The north face of Ptarmigan Peak is Anchorage's backyard alpine crag. Carl Tobin, Alaska's living legend of alpinism, has probably spent more hours on Ptarmigan than in his own bed. The approach is three miles up the Powerline Trail from Glen Alps. Last week, Joshua Foreman and I fat biked in, riding on the lumpy crust in calm darkness. We chose Left Ski Track, a nine-pitch route Joshua climbed in fat conditions in November. 

Joshua racking up at the base of the Left Ski Track, a third of the way up the S-Couloir. 

Joshua leading the first pitch of premium Chugach Crud. 

Into the good stuff on pitch three: styro ice, turf and verglas. See a topo of Ptarmigan's North Face on Eddie Phay's site. 

A Spectre beat into frozen turf. The best use of ice pitons. 

A short step protected by equalized stubbies. 

Joe leading a beautiful mixed pitch of rock, styro ice and old November ice. 

Joshua stoked for the crux pitch. It looks like WI3 from the belay...

...but it's dead vertical and thin. A climber decked off it the week before. That other smear of ice is the Right Ski Track. 

Joshua proudly wearing his Un-Vest–the sleeves a puffy coat retro-fitted with a keeper cord and shoulder drawstrings.

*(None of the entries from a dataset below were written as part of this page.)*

Lemma seek_turn_spec bo c : seek_inv c →
  wp (seek_turn key incl dir bo c) (λ r s', s' = s ∧ match r with
    | Continue c' => seek_inv c' ∧ (length key - c'.2 < length key - c.2)%nat
    | Break (Break sd) => seek_post sd
    | Break (Continue _) => False
    end) s.
Proof using All.
  destruct c as [[sd r] depth]. intros (n & q & ob & -> & Hn & Hob & Hq & -> & HB & F & Hroot & HT).
  destruct (linked_node n q Hn) as (ob' & ? & Hnd & Hok & Hqu). assert (ob' = ob) as -> by congruence.
  destruct (prefix_cases (o_node ob) Hok) as [Hpl Hpb].
  cbn [seek_turn]. apply wp_bind, wp_node_ref, wp_bind. eapply wp_read_version; [done..|]. apply wp_bind.
  eapply seek_coupled_spec; [apply HB|done|]. wp_simpl. apply wp_bind. eapply wp_node_read; [done|]. cbv zeta.
  rewrite key_from_drop by done. fold (pfx (o_node ob)). rewrite Hpl.
  assert (∀ f, cf_node f = NodeAt n → frame_rest s B dir f = node_rest s B dir (o_node ob) f) as FR.
  { intros f Hf. by apply (rest_node dir f n). }
  destruct (decide (common_prefix (pfx (o_node ob)) (drop (length q) key) < length (pfx (o_node ob)))%nat) as [Hi|Hi].
  - apply wp_bind. eapply wp_validate; [done..|]. wp_simpl. apply wp_ret. split; [done|].
    pose proof (seek_diverge dir bound incl key HK n q ob Hn Hob Hq Hi) as HD. cbv zeta in HD.
    rewrite Hpb by lia. rewrite HD in HT. destruct (bool_decide _).
    + destruct (bare_push sd n q ob (edge_frame (NodeAt n) (o_latch ob) dir) HB F Hn Hob) as [P1 P2]; [done..|by destruct dir|].
      apply bare_post; [done|]. rewrite P2, HT. unfold stack_rest. by rewrite bind_cons, (edge_frame_rest dir n q) by done.
    + apply bare_post; [done|]. by rewrite HT.
  - destruct (common_prefix_spec (pfx (o_node ob)) (drop (length q) key)) as (C1 & _).
    assert (q ++ pfx (o_node ob) `prefix_of` key) as [rest Ek].
    { apply prefix_of_drop; [done|]. apply common_prefix_prefix. lia. }
    assert (length key = length (q ++ pfx (o_node ob)) + length rest)%nat as Lk by by rewrite Ek, length_app.
    rewrite length_app in Lk. destruct (decide (length q + length (pfx (o_node ob)) = length key)%nat) as [D|D].
    + assert (rest = []) as -> by (apply nil_length_inv; lia). rewrite app_nil_r in Ek.
      apply wp_bind. eapply wp_validate; [done..|]. wp_simpl. apply wp_ret. split; [done|].
      set (f := {| cf_node := NodeAt n; cf_version := _; cf_next := _; cf_exact := _ |}).
      destruct (bare_push sd n q ob f HB F Hn Hob) as [P1 P2]; [done..|by destruct dir|].
      apply bare_post; [done|]. rewrite P2, HT. unfold stack_rest. rewrite bind_cons, (FR f) by done. f_equal. symmetry.
      by apply (seek_end dir bound incl key HK n q ob).
    + destruct rest as [|b z0]; [cbn in Lk; lia|].
      assert (key !! (length q + length (pfx (o_node ob)))%nat = Some b) as Hb.
      { rewrite Ek, <- length_app. by rewrite lookup_app_at. }
      rewrite Hb. apply wp_bind, wp_ret, wp_bind. eapply wp_node_read; [done|]. apply wp_bind.
      eapply wp_validate; [done..|]. wp_simpl.
      rewrite (seek_branch dir bound incl key HK n q ob Hn Hob Hq (o_latch ob) b z0 Ek) in HT.
      set (f := seek_frame (NodeAt n) (o_latch ob) b dir) in *. pose proof (b2z_range b) as Hrb.
      destruct (bare_push sd n q ob f HB F Hn Hob) as [P1 P2]; [by destruct dir..|destruct dir; cbn; lia|].
      assert (stack_rest s B dir (stack_list (sd_stack (side_push sd f))) =
        node_rest s B dir (o_node ob) f ++ stack_rest s B dir (stack_list (sd_stack sd))) as HR.
      { rewrite P2. unfold stack_rest. rewrite bind_cons, FR; [done|by destruct dir]. }
      destruct (find_child (o_node ob) b) as [c|] eqn:Hc; cbn [from_option] in HT.
      2: { apply wp_ret. split; [done|]. apply bare_post; [done|]. by rewrite HR, HT. }
      destruct c as [|l|c]; [by apply (find_child_not_null (R := raw)) in Hc| |].
      * change (is_leaf (LeafAt l)) with true. cbv iota. apply wp_bind, wp_leaf_ref, wp_bind.
        destruct (child_keys dir n q (o_node ob) b (LeafAt l) l Hn Hnd Hc) as (k & z & Hk & _); [rewrite under_leaf; by left|].
        eapply wp_leaf_key; [exact Hk|]. apply wp_ret. split; [done|].
        assert (seek_takes_leaf key incl dir k = reach dir bound k) as ->.
        { rewrite (reach_at dir bound incl key k HK). unfold seek_takes_leaf. destruct dir; cbn [ocmp]; rewrite ?(lex_cmp_antisym k key); by destruct (lex_cmp k key). }
        rewrite under_leaf in HT. destruct (reach dir bound k) eqn:Hre.
        -- destruct (stack_cons _ f _ (sk_stack _ _ _ _ (proj1 P1)) P2) as (-> & _).
           destruct (bare_move _ f (set_next f (b2z b)) _ P1 P2 eq_refl eq_refl) as [M1 M2]; [destruct dir; cbn; lia|].
           apply bare_post; [exact M1|]. cbn [side_set_stack sd_stack]. unfold set_next in M2. rewrite M2, HT.
           rewrite (all_ahead dir bound [l]) by (intros y ->%list_elem_of_singleton; eauto).
           unfold stack_rest. rewrite bind_cons, FR by (by destruct dir). f_equal.
           rewrite <- (under_leaf dir l). symmetry. by apply (seek_branch_leaf dir bound incl key HK n q ob Hn Hob Hq).
        -- apply bare_post; [done|]. rewrite HR, HT. by rewrite (none_ahead dir bound [l]) by (intros y ->%list_elem_of_singleton; eauto).
      * change (is_leaf (NodeAt c)) with false. cbv iota. apply wp_ret. split; [done|].
        pose proof (edge_child (t_root s) _ B n q _ b _ Hn Hnd Hc) as Ed.
        destruct (eo_node _ _ _ _ (wf_edges _ _ _ _ W) _ _ _ Ed) as [_ Hcq].
        destruct (linked_node c _ Hcq) as (obc & Hobc & _). split; [|cbn; lia].
        exists c, (q ++ pfx (o_node ob) ++ [b]), obc. split_and!; [done..| | |done| | |].
        -- rewrite Ek. exists z0. by rewrite <- !(assoc_L (++)).
        -- rewrite !length_app. cbn. lia.
        -- rewrite P2. econstructor; [by destruct dir|exact Hn|exact Hob|by destruct dir|destruct dir; cbn; lia| |done].
           rewrite !length_app. cbn. lia.
        -- by rewrite P2.
        -- by rewrite HR, HT, <- (assoc_L (++)).
Qed.
End keyed.

(** What every operation keeps of a side. *)
Definition side_wf sd : Prop := stack_ok (sd_stack sd) ∧ length (sd_batch sd) = BATCH.

Lemma reset_bare : side_wf sd0 → bare (side_reset sd0) ∧ stack_list (sd_stack (side_reset sd0)) = [].
Proof using.
  intros [H1 H2]. destruct (stack_clear_ok _ H1) as [C1 C2]. split; [|exact C2].
  split_and!; try done. split; cbn [side_reset sd_stack sd_batch sd_batch_len sd_batch_pos sd_pending]; try done.
  - rewrite C2. constructor.
  - lia.
  - intros i Hi. lia.
Qed.

Lemma root_linked n : t_root s = NodeAt n → B !! n = Some [].
Proof using W.
  intros R. destruct (eo_node _ _ _ _ (wf_edges _ _ _ _ W) [] false n) as [_ Hn]; [|done].
  rewrite <- R. apply edge_root. by rewrite R.
Qed.

Lemma seek_attempt_spec b : side_wf sd0 →
  wp (seek_attempt bound dir (b, sd0)) (λ r s', s' = s ∧ match r with Break sd => seek_post sd | Continue _ => False end) s.
Proof using All.
  intros Hw. destruct (reset_bare Hw) as [HB E]. cbn [seek_attempt]. apply wp_bind, wp_root.
  pose proof (wf_edges _ _ _ _ W) as EO. destruct (t_root s) as [|l|n] eqn:R.
  - apply wp_ret. split; [done|]. apply bare_post; [done|]. by rewrite E, R, under_null.
  - destruct (eo_leaf _ _ _ _ EO [] false l) as (k & Hk & _); [rewrite <- R; apply edge_root; by rewrite R|].
    apply wp_bind. eapply wp_leaf_key; [exact Hk|]. apply wp_ret. split; [done|]. rewrite seek_takes_reach.
    destruct (reach dir bound k) eqn:Hre.
    + destruct HB as ([O1 O2 O3 O4 O5 O6] & Hp & Hl & Hr & HS). split_and!; [|by apply batch_rest_nil; cbn; lia|done|done|].
      * split; cbn; try done. intros r [= <-]. by exists l.
      * unfold side_rest. cbn [side_set_pending sd_pending sd_stack from_option]. rewrite E, R, under_leaf, all_ahead; [done|].
        intros y ->%list_elem_of_singleton. eauto.
    + apply bare_post; [done|]. rewrite E, R, under_leaf, none_ahead; [done|]. intros y ->%list_elem_of_singleton. eauto.
  - pose proof (root_linked n R) as Hn. destruct (linked_node n [] Hn) as (ob & Hob & Hnd & Hok & Hq).
    destruct (bound_key bound) as [[incl key]|] eqn:HK.
    + assert (match bound with Included k | Excluded k => keybuf_as_slice k | Unbounded => [] end = key ∧
        match bound with Included _ => true | _ => false end = incl) as [Ek Ei] by (destruct bound; cbn in HK |- *; by simplify_eq).
      assert (wp (loop (S (length key)) (seek_turn key incl dir b) (side_reset sd0, NodeAt n, 0%nat))
        (λ r s', s' = s ∧ match r with Break sd => seek_post sd | Continue _ => False end) s) as X.
      { apply (wp_loop (λ c s', s' = s ∧ seek_inv key c) (λ c, (length key - c.2)%nat)).
        - intros c ? [-> Hc]. eapply wp_mono; [by eapply (seek_turn_spec incl key HK)|].
          intros [c'|[|sd]] s' [-> Hr]; [|done..]. destruct Hr. by split.
        - split; [done|]. exists n, [], ob. rewrite E. split_and!; try done; [apply prefix_nil|constructor|].
          by rewrite R, app_nil_r.
        - cbn. lia. }
      destruct bound; cbn in HK; simplify_eq; exact X.
    + assert (bound = Unbounded) as EU by (destruct bound; [discriminate HK..|done]).
      rewrite EU. apply wp_bind, wp_node_ref, wp_bind. eapply wp_read_version; [done..|]. apply wp_bind, wp_root.
      rewrite R, bool_decide_true by done. apply wp_ret. split; [done|].
      destruct (bare_push (side_reset sd0) n [] ob (edge_frame (NodeAt n) (o_latch ob) dir) HB) as [P1 P2];
        [rewrite E; constructor|done..|by destruct dir|].
      apply bare_post; [done|]. rewrite P2, E, R. unfold stack_rest. rewrite bind_cons, (edge_frame_rest dir n []) by done.
      rewrite all_ahead; [apply app_nil_r|]. intros l Hl.
      destruct (node_keys dir n [] _ l Hn Hnd Hok Hl) as (k & Hk & _). exists k. split; [done|]. by rewrite reach_spec, EU.
Qed.
End seeking.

It keeps his arms warm and his body from swamping out. 

Eighth and penultimate pitch. No wind, 25 degrees, perfect ice and a great partner. Do the mountains get any better?

Walking to the summit while looking at Anchorage's playground: the Western Chugach. Alaska Pacific University students Simon and Karina followed close behind. 

On the other side of Ptarmigan we saw the Kenai Mountains emerge from a fog-filled Turnagain Arm. Thanks for an incredible day Joshua! Much better than sobbing in our PBRs about the bony ski conditions.